Ella lo volvió a mirar avergonzada, tenía un secreto que no quería contar a nadie, pero esa persona se había preocupado por ella le dio de comer y la trato con respeto, no podía perder nada contándole la verdad.
---Me llaman Elisenda y fui repudiada por mi familia y por mi pueblo.
---¿Quién ha sido capaz de repudiar a tan hermosa joven?
---Vera usted, yo tenía una vida hermosa en mi pueblo, el hijo del herrero y yo nos hicimos novios y nuestros padres aceptaban el compromiso, yo aun era virgen y estaba orgullosa de ello, pero mi prometido insistía en tomarme y yo cada vez me negaba, una tarde venia borracho y tomo a la fuerza lo que yo guardaba para mi boda, el resultado fue que quede en cinta pero lo que más me dolió fue que él me desprecio, fue el primero en repudiarme y tratarme como una ramera, mis padres pensaron que la culpa fue mía y que lo engañe a él con lo cual me llevaron a un convento de monjas donde me ocultaron hasta que di a luz, me quitaron a la niña y me devolvieron a mis padres que nada mas verme me repudiaron y me dejaron en la calle, nadie en el pueblo me ayudo y poco a poco me echaron del pueblo, no tuve más remedio que vagar por el bosque y sentirme sola.
Elisenda se puso a llorar, Nazario la llevo hasta su hombro y la tranquilizo.
----Vamos niña, se acabaron tus problemas, ahora me tienes a mí, yo te cuidare.
Ella la miro con sus hermosos ojos y se acurruco en su hombro, lentamente dejo de llorar y se sumió en un tranquilizante sueño, Nazario la cogió en brazos y la metió en el carro arropándola después.

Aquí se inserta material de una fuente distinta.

Lemma buildRemote_owns ignorePublic σ recv r w r' w' :
  owns w (remoteIndices_ r) ->
  buildRemote ignorePublic σ recv r w = Ok r' w' ->
  owns w' (remoteIndices_ r').
Proof.
  intros Hown H. unfold buildRemote in H.
  apply bind_inv_ok in H as (comm & w1 & H1 & H).
  assert (w1 = w) as -> by (destruct (comm_ r); [now injection H1|discriminate]).
  apply bind_inv_ok in H as (sa & w2 & H2 & H).
  assert (w2 = w) as -> by (destruct (source_ r); [now injection H2|discriminate]).
  apply bind_inv_ok in H as (s & w3 & H3 & H).
  apply deref_set_inv in H3 as [-> _].
  apply bind_inv_ok in H as (ta & w4 & H4 & H).
  assert (w4 = w) as ->.
  { destruct (bool_decide _); [|now injection H4].
    destruct (target_ r); [now injection H4|discriminate]. }
  apply bind_inv_ok in H as (t & w5 & H5 & H).
  assert (w5 = w) as ->.
  { destruct (bool_decide _); [|now injection H5].
    now apply deref_set_inv in H5 as [-> _]. }
  apply bind_inv_ok in H as (u & w6 & H6 & H). injection H6 as _ <-.
  apply bind_inv_ok in H as (st & w7 & Hring & H).
  apply bind_inv_ok in H as (u' & w8 & H8 & H). injection H8 as _ <-.
  injection H as <- <-. simpl.
  apply ring_owns in Hring.
  - destruct Hring as [Hnd Hlive]. split; auto.
  - simpl. destruct Hown as [Hnd Hlive]. split; auto.
Qed.

Lemma modifier_ctor_pure mode σ a p w m w' :
  RemoteIndexListModifier.ctor mode σ a p w = Ok m w' -> w' = w.
Proof.
  unfold RemoteIndexListModifier.ctor. intros H.
  apply bind_inv_ok in H as (l & w1 & Hl & H).
  assert (w1 = w) as ->.
  { unfold read_list in Hl. destruct (heap w !! p); run; [|discriminate].
    now injection Hl. }
  apply bind_inv_ok in H as (gl & w2 & Hgl & H). injection H as _ <-.
  destruct mode; [|now injection Hgl].
  clear Hl. revert gl w2 Hgl.
  induction l as [|r0 l IH]; intros gl w2 Hgl; simpl in Hgl.
  - now injection Hgl.
  - apply bind_inv_ok in Hgl as (g & w3 & Hg & Hgl).
    apply bind_inv_ok in Hg as (pr & w4 & Hpr & Hg). injection Hg as _ <-.
    apply deref_pair_inv in Hpr as [_ ->].
    apply bind_inv_ok in Hgl as (gs & w5 & Hgs & Hgl). injection Hgl as _ <-.
    now apply IH in Hgs.
Qed.

(** Every registry that the code produces owns its lists: the constructed
    one, and the one after each completed [getModifier] and [rebuild]. *)
Lemma owns_invariant :
  (forall a b comm w, owns w (remoteIndices_ (RemoteIndices_ctor a b comm))) /\
  (forall w, owns w (remoteIndices_ RemoteIndices_ctor_default)) /\
  (forall mode send process σ r w r' m w',
     owns w (remoteIndices_ r) ->
     getModifier mode send process σ r w = Ok (r', m) w' ->
     owns w' (remoteIndices_ r')) /\
  (forall ignorePublic σ recv r w r' w',
     owns w (remoteIndices_ r) ->
     rebuild ignorePublic σ recv r w = Ok r' w' ->
     owns w' (remoteIndices_ r')).
Proof.
  split; [intros; apply owns_nil|]. split; [intros; apply owns_nil|]. split.
  - intros mode send process σ r w r' m w' Hown H. unfold getModifier in H.
    apply bind_inv_ok in H as (x & w1 & Hfind & H).
    apply bind_inv_ok in H as (lists & w2 & Hl & H).
    assert (w2 = w1) as -> by (destruct (snd x); [now injection Hl|discriminate]).
    apply bind_inv_ok in H as (m' & w3 & Hctor & H). injection H as <- <- <-.
    assert (Hown1 : owns w1 (remoteIndices_ (fst x))).
    { unfold getModifier_find in Hfind.
      apply bind_inv_ok in Hfind as (s & w4 & Hs & Hfind).
      apply deref_set_inv in Hs as [-> _].
      apply bind_inv_ok in Hfind as (t & w5 & Ht & Hfind).
      apply deref_set_inv in Ht as [-> _].
      apply bind_inv_ok in Hfind as (y & w6 & Hy & Hfind).
      injection Hfind as <- <-. simpl in *.
      destruct (StdMap.find process (remoteIndices_ r)) eqn:Ef.
      - injection Hy as <- <-. exact Hown.
      - destruct (decide (source_ r <> target_ r)).
        + injection Hy as <- <-. simpl. fold (first_new w). fold (second_new w).
          apply owns_insert.
          * apply (owns_grows w); [exact Hown|].
            apply (grows_trans _ {| heap := <[first_new w := []]> (heap w);
                                    trace := trace w |}); [apply grows_new|].
            exact (grows_new {| heap := <[first_new w := []]> (heap w);
                                trace := trace w |}).
          * simpl. rewrite lookup_insert_ne by (apply not_eq_sym, second_new_ne).
            rewrite lookup_insert_eq. eauto.
          * simpl. rewrite lookup_insert_eq. eauto.
          * apply (owns_fresh w); [exact Hown|unfold first_new; apply is_fresh].
          * apply (owns_fresh w); [exact Hown|].
            intros Hin. apply elem_of_dom in Hin as [l Hin].
            now rewrite second_new_fresh in Hin.
        + injection Hy as <- <-. simpl.
          apply owns_insert.
          * apply (owns_grows w); [exact Hown|apply grows_new].
          * simpl. rewrite lookup_insert_eq. eauto.
          * simpl. rewrite lookup_insert_eq. eauto.
          * apply (owns_fresh w); [exact Hown|apply is_fresh].
          * apply (owns_fresh w); [exact Hown|apply is_fresh]. }
    assert (w3 = w1) as ->; [|exact Hown1].
    destruct send;
      apply bind_inv_ok in Hctor as (a & w4 & Ha & Hctor);
      apply modifier_ctor_pure in Hctor as ->;
      [destruct (source_ (fst x))|destruct (target_ (fst x))];
      solve [now injection Ha|discriminate].
  - intros ignorePublic σ recv r w r' w' Hown H. unfold rebuild in H.
    apply bind_inv_ok in H as (needed & w1 & Hneeded & H).
    assert (w1 = w) as ->.
    { destruct (firstBuild r); [now injection Hneeded|].
      destruct (negb _); [now injection Hneeded|].
      apply bind_inv_ok in Hneeded as (b & w2 & Hb & Hneeded).
      apply isSynced_pure in Hb as ->. now injection Hneeded. }
    destruct needed; [|now injection H as <- <-].
    apply bind_inv_ok in H as (r1 & w2 & Hfree & H).
    assert (Hr1 : remoteIndices_ r1 = []).
    { unfold free in Hfree. apply bind_inv_ok in Hfree as (u & w3 & _ & Hfree).
      now injection Hfree as <- _. }
    apply bind_inv_ok in H as (r2 & w3 & Hbuild & H).
    apply buildRemote_owns in Hbuild; [|rewrite Hr1; apply owns_nil].
    apply bind_inv_ok in H as (s & w4 & Hs & H). apply deref_set_inv in Hs as [-> _].
    apply bind_inv_ok in H as (t & w5 & Ht & H). apply deref_set_inv in Ht as [-> _].
    injection H as <- <-. exact Hbuild.
Qed.

(** ** What the modifier remembers *)

(** A completed insert or remove leaves [first_] false and [last_] at the
    global id it was called with. *)
Lemma modifier_records_last cfg σ m w :
  (forall index x m' w',
     pair_at σ (localIndex_ index) = Some x ->
     insert cfg σ index m w = Ok m' w' ->
     first_ m' = false /\ last_ m' = global x) /\
  (forall index g m' w',
     insert_global cfg σ index g m w = Ok m' w' ->
     first_ m' = false /\ last_ m' = g) /\
  (forall mode g m' b w',
     remove mode cfg σ g m w = Ok (m', b) w' ->
     first_ m' = false /\ last_ m' = g).
Proof.
  split; [|split].
  - intros index x m' w' Hx H. unfold insert in H.
    apply bind_inv_ok in H as (u & w1 & _ & H).
    apply bind_inv_ok in H as (l & w2 & _ & H).
    apply bind_inv_ok in H as (i & w3 & _ & H).
    apply bind_inv_ok in H as (u' & w4 & _ & H).
    unfold SLList_insert in H.
    apply bind_inv_ok in H as (u'' & w5 & _ & H).
    apply bind_inv_ok in H as (last & w6 & Hlast & H). injection H as <- _. simpl.
    rewrite (global_of_ok _ _ _ w5 Hx) in Hlast. now injection Hlast.
  - intros index g m' w' H. unfold insert_global in H.
    apply bind_inv_ok in H as (u & w1 & _ & H).
    apply bind_inv_ok in H as (l & w2 & _ & H).
    apply bind_inv_ok in H as (n & w3 & _ & H).
    apply bind_inv_ok in H as (u' & w4 & _ & H).
    unfold SLList_insert in H.
    apply bind_inv_ok in H as (u'' & w5 & _ & H). now injection H as <- _.
  - intros mode g m' b w' H. unfold remove in H.
    apply bind_inv_ok in H as (u & w1 & _ & H).
    apply bind_inv_ok in H as (l & w2 & _ & H).
    destruct mode.
    + apply bind_inv_ok in H as (n & w3 & _ & H).
      apply bind_inv_ok in H as (g' & w4 & _ & H).
      destruct (g' =? g); [|now injection H as <- _ _].
      apply bind_inv_ok in H as (gl' & w5 & _ & H).
      apply bind_inv_ok in H as (l' & w6 & _ & H).
      apply bind_inv_ok in H as (u' & w7 & _ & H). now injection H as <- _ _.
    + apply bind_inv_ok in H as (i & w3 & _ & H).
      apply bind_inv_ok in H as (r & w4 & _ & H).
      apply bind_inv_ok in H as (a & w5 & _ & H).
      destruct (a =? g); [|now injection H as <- _ _].
      apply bind_inv_ok in H as (l' & w6 & _ & H).
      apply bind_inv_ok in H as (u' & w7 & _ & H). now injection H as <- _ _.
Qed.

(** At the tail of the list the removal after an insertion does not even
    return: the cursor is at the end and [remove] dereferences it. *)
Example remove_at_end :
  insert checked example_store (example_remote 3) (modifier_at 0 true 0) (world_with [])
    = Ok (modifier_at 1 false 5) (world_with [example_remote 3]) /\
  remove false checked example_store 5 (modifier_at 1 false 5)
    (world_with [example_remote 3]) = Undefined EndDereference.
Proof. split; vm_compute; reflexivity. Qed.

(** ** Insertion followed by removal *)

Lemma below_le σ G (rest : RemoteIndexList) : (below σ G rest <= length rest)%nat.
Proof.
  induction rest as [|r rest IH]; simpl; [lia|].
  destruct (gid σ r <? G); simpl; lia.
Qed.

Lemma below_app σ G (pre : RemoteIndexList) r post :
  Forall (fun r' => gid σ r' < G) pre -> G <= gid σ r ->
  below σ G (pre ++ r :: post) = length pre.
Proof.
  intros Hpre Hr. induction Hpre as [|r' pre Hr' _ IH]; simpl.
  - destruct (gid σ r <? G) eqn:E; [apply Z.ltb_lt in E; lia|reflexivity].
  - apply Z.ltb_lt in Hr'. now rewrite Hr', IH.
Qed.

Ese día lo pasaron acampados allí mismo, después de cenar ella le pregunto qué hacía y él se lo explico, después saco su vieja bandurria y canto bellas canciones de amor, ella le acompaño en las canciones que conocía dándose cuenta que aparte de la belleza tenía una hermosa voz, la noche se hizo cerrada y se fueron a dormir, al día siguiente el camino seria largo y tenían que descansar.
Al alba prepararon los enganches pero antes de partir desayunaron bien, Nazario se fijo en ella y antes de subir al carro le hizo otro regalo.
----Elisenda espera, no querrás ir como una gitana.
Nazario rebusco en su carro y salió con unas preciosas zapatillas de lona y esparto.
---Ahora sí que eres una princesa.
Ella avergonzada bajo la mirada y le regalo una bella sonrisa que lleno de felicidad el solitario corazón de Nazario.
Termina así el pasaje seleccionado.